Now, this Bergson-Samuelson seems pretty unusable. What do we learn that we don’t know from a naive Pareto property? Here are two great insights. First, choose any social welfare function from the set we have constructed above. Let individuals have non-identical utility functions. In general, there is no social welfare function which is maximized by always keeping every individual’s income identical in all states of the world! The proof of this is very easy if we use Harsanyi’s extension of Bergson-Samuelson: if agents are Expected Utility maximizers, than any B-S social welfare function can be written as the weighted linear combination of individual utility functions. As relative prices or the social production possibilities frontier changes, the weights are constant, but the individual marginal utilities are (generically) not. Hence if it was socially optimal to endow everybody with equal income before the relative price change, it (generically) is not later, no matter which Pareto-respecting measure of social welfare your society chooses to use! That is, I think, an astounding result for naive egalitarianism.

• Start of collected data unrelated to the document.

(* ===== verification/Registry.v ===== *)
(** * The correlation registry

    src/internal/correlation/registry.go: a map from correlation IDs to response
    channels of capacity one.  Channels live in a store of their own, since a
    caller keeps the channel it registered after the map has forgotten it, and
    [Deliver] looks the channel up and sends to it in two separate steps. *)

From Stdlib Require Import ZArith Lia.
From stdpp Require Import base numbers list option strings gmap.
From S2P Require Import Prelude GoErrors Config Mqi GoProg Script.

Local Open Scope go_scope.

(** [pending] is the map; [chans] the contents of every channel made so far, the
    i-th channel being the i-th made. *)
Record Registry (T : Type) := mkRegistry {
  pending : gmap string nat;
  chans : list (list T)
}.

Arguments mkRegistry {T}.
Arguments pending {T}.
Arguments chans {T}.

Section registry.
Context {T : Type}.

Definition NewRegistry : Registry T := mkRegistry ∅ [].

(** [make(chan T, 1)]. *)
Definition make_chan : prog (Registry T) nat :=
  atomic (fun r => (length (chans r), mkRegistry (pending r) (chans r ++ [[]]))).

Definition Register (correlID : string) : prog (Registry T) nat :=
  do! ch <- make_chan;
  modify (fun r => mkRegistry (<[correlID := ch]> (pending r)) (chans r)) ;;;
  Ret ch.

(** [select { case ch <- msg: default: }]. *)
Definition try_send (ch : nat) (msg : T) : prog (Registry T) unit :=
  select SelectDefault (fun r =>
    match chans r !! ch with
    | Some [] => [(tt, mkRegistry (pending r) (<[ch := [msg]]> (chans r)))]
    | _ => [(tt, r)]
    end).

Definition Deliver (correlID : string) (msg : T) : prog (Registry T) unit :=
  do! ch <- reads (fun r => pending r !! correlID);
  match ch with
  | None => Ret tt
  | Some ch => try_send ch msg
  end.

Definition Deregister (correlID : string) : prog (Registry T) unit :=
  modify (fun r => mkRegistry (delete correlID (pending r)) (chans r)).

Definition Len : prog (Registry T) nat := reads (fun r => size (pending r)).

(** A caller that waits on its channel: [<-ch]. *)
Definition Receive (ch : nat) : prog (Registry T) T :=
  select ChanRecv (fun r =>
    match chans r !! ch with
    | Some (m :: q) => [(m, mkRegistry (pending r) (<[ch := q]> (chans r)))]
    | _ => []
    end).

End registry.

(** ** Goroutines on one registry

    Messages carry the correlation ID they are delivered under, so that a mix-up
    would show. *)

Inductive registry_op (M : Type) :=
| OpRegister (id : string)
| OpDeliver (id : string) (m : M)
| OpDeregister (id : string)
| OpExchange (id : string).

Arguments OpRegister {M}.
Arguments OpDeliver {M}.
Arguments OpDeregister {M}.
Arguments OpExchange {M}.

(** What a goroutine reports: the channel it was given for an ID, or the message
    it received waiting for an ID. *)
Inductive registry_result (M : Type) :=
| GotChan (id : string) (ch : nat)
| GotMessage (id : string) (m : string * M)
| Finished.

Arguments GotChan {M}.
Arguments GotMessage {M}.
Arguments Finished {M}.

Section registry_machine.
Context {M : Type}.

(** [OpExchange] is a whole caller: register, wait for the reply, deregister. *)
Definition registry_goroutine (op : registry_op M)
    : prog (Registry (string * M)) (registry_result M) :=
  match op with
  | OpRegister id => do! ch <- Register id; Ret (GotChan id ch)
  | OpDeliver id m => Deliver id (id, m) ;;; Ret Finished
  | OpDeregister id => Deregister id ;;; Ret Finished
  | OpExchange id =>
      do! ch <- Register id;
      do! m <- Receive ch;
      Deregister id ;;;
      Ret (GotMessage id m)
  end.

Definition registry_machine (ops : list (registry_op M))
    : machine (Registry (string * M)) (registry_result M) :=
  mkMachine NewRegistry (map registry_goroutine ops).

Abbreviation registry_reachable := (reachable (fun _ => Finished)).

(** The token of a goroutine that knows channel [ch] to be one made for [id]. *)
Definition rtok : Type := nat * string.

(** Every channel belongs to one ID; the map and the goroutines only know it
    under that ID, and it holds at most one message, delivered under that ID. *)
Definition reg_inv (r : Registry (string * M)) (ts : list rtok) : Prop :=
  exists owner : list string, length owner = length (chans r) /\
    (forall id ch, pending r !! id = Some ch -> owner !! ch = Some id) /\
    (forall ch id, (ch, id) ∈ ts -> owner !! ch = Some id) /\
    (forall ch q, chans r !! ch = Some q -> (length q <= 1)%nat /\
       forall m, m ∈ q -> owner !! ch = Some m.1).

#[local] Instance reg_inv_proper r : Proper ((≡ₚ) ==> iff) (reg_inv r).
Proof.
  intros t t' Ht. unfold reg_inv. by setoid_rewrite Ht.
Qed.

(** Only waiting for a message may block. *)
Definition reg_may_block (l : chanop) (_ : Registry (string * M)) (_ : list rtok) : Prop :=
  l = ChanRecv.

Definition reg_no_fork (_ : outcome unit) (_ : list rtok) : Prop := False.

Abbreviation rcwp := (cwp reg_inv reg_may_block reg_no_fork).

Lemma rcwp_Register id t (Q : outcome nat -> list rtok -> Prop) :
  (forall ch, Q (Returned ch) ((ch, id) :: t)) -> rcwp (Register id) t Q.
Proof.
  intros HQ. unfold Register. apply cwp_bind. intros r F (owner & Hl & Hp & Ht & Hq).
  exists ((length (chans r), id) :: t). split.
  { exists (owner ++ [id]). simpl. rewrite !length_app. simpl. split_and!; [lia| | |].
    - intros id' ch Hch. apply lookup_app_l_Some. by apply Hp.
    - intros ch id' [Heq|Hin]%elem_of_cons; [|apply lookup_app_l_Some, Ht; set_solver].
      simplify_eq. rewrite lookup_app_r by lia. by rewrite Hl, Nat.sub_diag.
    - intros ch q [Hch|[Hge Hch]]%lookup_app_Some.
      + destruct (Hq ch q Hch) as [Hle Hm]. split; [done|]. intros m Hin. by apply lookup_app_l_Some, Hm.
      + apply list_lookup_singleton_Some in Hch as [_ <-]. split; [simpl; lia|]. set_solver. }
  cbn [cwp fst]. generalize (length (chans r)) as ch. clear r F owner Hl Hp Ht Hq. intros ch. apply cwp_bind.
  intros r F (owner & Hl & Hp & Ht & Hq). exists ((ch, id) :: t). split; [|apply HQ].
  exists owner. simpl. split_and!; [done| |done|done].
  intros id' ch'. destruct (decide (id = id')) as [<-|Hne].
  - rewrite lookup_insert_eq. intros [= <-]. apply Ht. set_solver.
  - rewrite lookup_insert_ne by done. apply Hp.
Qed.

Lemma rcwp_Deliver id m t (Q : outcome unit -> list rtok -> Prop) :
  (forall t', Q (Returned tt) t') -> rcwp (Deliver id (id, m)) t Q.
Proof.
  intros HQ. unfold Deliver. apply cwp_bind. intros r F HI.
  destruct (pending r !! id) as [ch|] eqn:Hch; cbn [fst snd]; [|exists t; split; [done|apply HQ]].
  exists ((ch, id) :: t). split.
  { destruct HI as (owner & Hl & Hp & Ht & Hq). exists owner. split_and!; try done.
    intros ch' id' [Heq|Hin]%elem_of_cons; [|apply Ht; set_solver]. simplify_eq. by apply Hp. }
  clear r F HI Hch. intros r F (owner & Hl & Hp & Ht & Hq). split.
  { by destruct (chans r !! ch) as [[|]|]. }
  intros x Hx. exists ((ch, id) :: t).
  destruct (chans r !! ch) as [[|m' q]|] eqn:Hq0; apply list_elem_of_singleton in Hx as ->; (split; [|apply HQ]);
    exists owner; simpl; split_and!; try done; [by rewrite length_insert|].
  intros ch' q' Hq'. destruct (decide (ch = ch')) as [<-|Hne].
  - rewrite list_lookup_insert_eq in Hq' by (by eapply lookup_lt_Some). simplify_eq.
    split; [simpl; lia|]. intros m0 ->%list_elem_of_singleton. apply Ht. set_solver.
  - rewrite list_lookup_insert_ne in Hq' by done. by apply Hq.
Qed.

Lemma rcwp_Deregister id t (Q : outcome unit -> list rtok -> Prop) :
  Q (Returned tt) t -> rcwp (Deregister id) t Q.
Proof.
  intros HQ r F (owner & Hl & Hp & Ht & Hq). exists t. split; [|exact HQ].
  exists owner. split_and!; try done. simpl. intros id' ch [_ Hch]%lookup_delete_Some. by apply Hp.
Qed.

Lemma rcwp_Receive ch id t (Q : outcome (string * M) -> list rtok -> Prop) :
  (ch, id) ∈ t -> (forall m, m.1 = id -> Q (Returned m) t) -> rcwp (Receive ch) t Q.
Proof.
  intros Hin HQ r F (owner & Hl & Hp & Ht & Hq). split; [done|]. intros x Hx. exists t.
  destruct (chans r !! ch) as [[|m q]|] eqn:Hc; try by apply not_elem_of_nil in Hx.
  apply list_elem_of_singleton in Hx as ->. destruct (Hq ch _ Hc) as [Hle Hm]. split.
  - exists owner. simpl. split_and!; try done; [by rewrite length_insert|].
    intros ch' q' Hq'. destruct (decide (ch = ch')) as [<-|Hne].
    + rewrite list_lookup_insert_eq in Hq' by (by eapply lookup_lt_Some). simplify_eq.
      split; [simpl in *; lia|]. intros m' Hm'. apply Hm. by right.
    + rewrite list_lookup_insert_ne in Hq' by done. by apply Hq.
  - apply HQ. assert (H1 : owner !! ch = Some m.1) by (apply Hm; by left).
    assert (H2 : owner !! ch = Some id) by (apply Ht, elem_of_app; by left). simpl. congruence.
Qed.

(** What a goroutine's report entails. *)
Definition reg_end (o : outcome (registry_result M)) (t : list rtok) : Prop :=
  match o with
  | Returned (GotChan id ch) => (ch, id) ∈ t
  | Returned (GotMessage id m) => m.1 = id
  | Returned Finished => True
  | _ => False
  end.

Lemma registry_machine_inv ops m :
  registry_reachable (registry_machine ops) m ->
  machine_inv reg_inv reg_may_block reg_no_fork reg_end m.
Proof.
  intros Hr. eapply (reachable_inv reg_inv reg_may_block reg_no_fork (Inv_proper := reg_inv_proper));
    [by intros o t []|exact Hr|].
  exists (map (fun _ => []) ops). split; simpl.
  - rewrite Forall2_fmap. apply Forall2_same_length_lookup_2; [done|]. intros i op op' Hop Hop'.
    assert (op = op') as <- by congruence. destruct op as [id|id x|id|id]; apply cwp_bind.
    + apply rcwp_Register. intros ch. simpl. set_solver.
    + by apply rcwp_Deliver.
    + by apply rcwp_Deregister.
    + apply rcwp_Register. intros ch. apply cwp_bind. apply (rcwp_Receive ch id); [set_solver|].
      intros y Hy. apply cwp_bind, rcwp_Deregister. done.
  - replace (concat (map (fun _ => []) ops)) with (@nil rtok) by (clear; by induction ops).
    exists []. simpl. split_and!; try done; set_solver.
Qed.

(** C18: routing.  However many callers register, wait and deregister while
    deliveries run, in every state they can reach: a message received while
    waiting for an ID was delivered under that ID; a channel handed out for an ID
    holds at most one message, and only one delivered under that ID, even after the
    ID was deregistered or registered anew; and the only operation a goroutine can
    be stuck in is waiting for its message: no delivery ever blocks. *)
Theorem registry_isolation ops m :
  registry_reachable (registry_machine ops) m ->
  (forall id x, Ret (GotMessage id x) ∈ threads m -> x.1 = id) /\
  (forall id ch q, Ret (GotChan id ch) ∈ threads m -> chans (shared m) !! ch = Some q ->
     (length q <= 1)%nat /\ forall x, x ∈ q -> x.1 = id) /\
  (forall l p, l <> ChanRecv -> p ∈ threads m -> ~ stuck_on l p (shared m)).
Proof.
  intros Hr. pose proof (registry_machine_inv ops m Hr) as Hm. split_and!.
  - intros id x Hin.
    by destruct (machine_inv_returned reg_inv reg_may_block reg_no_fork reg_end m _ Hm Hin) as [t Ht].
  - intros id ch q Hin Hq. destruct Hm as (tss & Hts & owner & _ & _ & Ht & Hc).
    apply list_elem_of_lookup in Hin as [i Hi].
    destruct (Forall2_lookup_l _ _ _ _ _ Hts Hi) as (t & Hti & Hend). simpl in Hend.
    destruct (Hc ch q Hq) as [Hle Hown]. split; [done|]. intros x Hx.
    assert (H1 : owner !! ch = Some id).
    { apply Ht, list_elem_of_In, in_concat. exists t. split; [|by apply list_elem_of_In].
      apply list_elem_of_In. by eapply list_elem_of_lookup_2. }
    specialize (Hown x Hx). congruence.
  - intros l p Hl Hp Hst. by destruct (machine_inv_stuck reg_inv reg_may_block reg_no_fork
      (Inv_proper := reg_inv_proper) reg_end m l p Hm Hp Hst).
Qed.

End registry_machine.

(** What a registered ID promises in a quiet registry.  After Register, a
    delivery under that ID puts its message in the channel returned; a second one
    before the first is received is dropped; after Deregister, and for any ID never
    registered, a delivery changes nothing. *)
Lemma registry_delivery {T W} (h : handler W) (r : Registry T) id (m1 m2 : T) w :
  let r1 := run h (Register id) r w in
  exists ch, out r1 = Returned ch /\
    let d1 := run h (Deliver id m1) (st r1) w in
    let d2 := run h (Deliver id m2) (st d1) w in
    let e := run h (Deregister id) (st d2) w in
    chans (st r1) !! ch = Some [] /\ chans (st d1) !! ch = Some [m1] /\ st d2 = st d1 /\
    run h (Deliver id m2) (st e) w = mkResult (Returned tt) (st e) w [] /\
    out (run h (Receive ch) (st d2) w) = Returned m1.
Proof.
  cbn. exists (length (chans r)). split; [done|]. unfold Deliver, try_send. cbn.
  rewrite lookup_insert_eq. cbn.
  assert (Hnew : (chans r ++ [[]]) !! length (chans r) = Some []) by by apply list_lookup_middle.
  rewrite Hnew. cbn. rewrite lookup_insert_eq. cbn.
  assert (Hlt : (length (chans r) < length (chans r ++ [@nil T]))%nat) by (rewrite length_app; simpl; lia).
  rewrite !list_lookup_insert_eq by done. cbn. split_and!; try done.
  - by rewrite lookup_delete_eq.
  - by rewrite list_lookup_insert_eq by done.
Qed.

(** *** Witness: two callers and their replies, delivered in the other order *)

Definition registry_sample : machine (Registry (string * nat)) (registry_result nat) :=
  exec scripted (fun _ => Finished) [0; 0; 1; 1; 2; 2; 3; 3; 0; 1; 0; 1]%nat
    (registry_machine [OpExchange "a"; OpExchange "b"; OpDeliver "b" 7%nat; OpDeliver "a" 9%nat]) calm.

Lemma registry_isolation_witness :
  Ret (GotMessage "a" ("a"%string, 9%nat)) ∈ threads registry_sample /\
  forall id x, Ret (GotMessage id x) ∈ threads registry_sample -> x.1 = id.
Proof.
  split; [vm_compute; left|].
  exact (proj1 (registry_isolation _ registry_sample (exec_reachable scripted _ _ _ calm scripted_ok))).
Defined.
Lemma apply_options_snoc {A : Type} (opts : list (A -> A)) f x :
  apply_options (opts ++ [f]) x = f (apply_options opts x).
Proof. unfold apply_options. by rewrite fold_left_app. Qed.

Lemma sender_options_spec opts s :
  apply_options (map WithSenderConcurrency opts) s =
  mkSender (s_cfg s) (s_queue s) (last_from 1 (s_maxConns s) opts) (s_tel s).
Proof.
  induction opts as [|n opts IH] using rev_ind; [by destruct s|].
  rewrite map_app, last_from_snoc. cbn [map]. rewrite apply_options_snoc, IH. unfold WithSenderConcurrency.
  by destruct (1 <=? n).
Qed.

Lemma listener_options_spec opts l :
  apply_options (map listener_option opts) l =
  mkListener (l_cfg l) (l_queue l) (last_from 1 (l_concurrency l) (omap concurrency_opt opts))
    (last_from 0 (l_maxRetries l) (omap retries_opt opts))
    (default (l_queueOpts l) (last (omap queue_opt opts))) (l_tel l)
    (default (l_onError l) (last (omap handler_opt opts))).
Proof.
  induction opts as [|o opts IH] using rev_ind; [by destruct l|].
  rewrite map_app, !omap_app. cbn [map]. rewrite apply_options_snoc, IH.
  destruct o as [n|q|n|f]; cbn [listener_option omap list_omap concurrency_opt retries_opt queue_opt handler_opt];
    rewrite ?app_nil_r, ?last_snoc, ?last_from_snoc; try done.
  - unfold WithListenerConcurrency. by destruct (1 <=? n).
  - unfold WithListenerMaxRetries. by destruct (0 <=? n).
Qed.

Lemma rr_options_spec opts r :
  apply_options (map WithRRReplyQueue opts) r =
  mkRRClient (rr_cfg r) (rr_requestQueue r)
    (if decide (rr_mode r = FixedQueueSelector) then default (rr_replyQueue r) (last opts) else rr_replyQueue r)
    (rr_mode r) (rr_tel r).
Proof.
  induction opts as [|q opts IH] using rev_ind; [destruct r; simpl; by case_decide|].
  rewrite map_app, last_snoc. cbn [map]. rewrite apply_options_snoc, IH. unfold WithRRReplyQueue.
  simpl. by case_decide.
Qed.

Lemma factory_post_intro cfg a cs c w' t :
  Forall (fun ev => mqi_call ev = false) t -> extends (cl_world cs) w' -> brand_new w' c -> built cfg a c ->
  ~ allocated (cl_world cs) c ->
  factory_post cfg a cs (Returned tt)
    (mkClientState (cl_closed cs) (cl_closers cs ++ [c]) (cl_probers cs ++ [c]) w') t.
Proof. intros. by exists c, w'. Qed.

Here’s a second one. Surely any good economist knows policies should be evaluated according to cost-benefit analysis. If, for instance, the summed willingness-to-pay for a public good exceeds the cost of the public good, then society should buy it. When, however, does a B-S social welfare function allow us to make such an inference? Generically, such an inference is only possible if the distribution of income is itself socially optimal, since willingness-to-pay depends on the individual budget constraints. Indeed, even if demand estimation or survey evidence suggests that there is very little willingness-to-pay for a public good, society may wish to purchase the good. This is true even if the underlying basis for choosing the particular social welfare function we use has nothing at all to do with equity, and further since the B-S social welfare function respects individual preferences via the Paretian criterion, the reason we build the public good also has nothing to do with paternalism. Results of this type are just absolutely fundamental to policy analysis, and are not at all made irrelevant by the impossibility results which followed Arrow’s theorem.

This is a book chapter, so I’m afraid I don’t have an online version. The book is here. Arrow is amazingly still publishing at the age of 91; he had an interesting article with the underrated Partha Dasgupta in the EJ a couple years back. People claim that relative consumption a la Veblen matters in surveys. Yet it is hard to find such effects in the data. Why is this? Assume I wish to keep up with the Joneses when I move to a richer place. If I increase consumption today, I am decreasing savings, which decreases consumption even more tomorrow. How my desire to change consumption today if I have richer peers then depends on that dynamic tradeoff, which Arrow and Dasgupta completely characterize.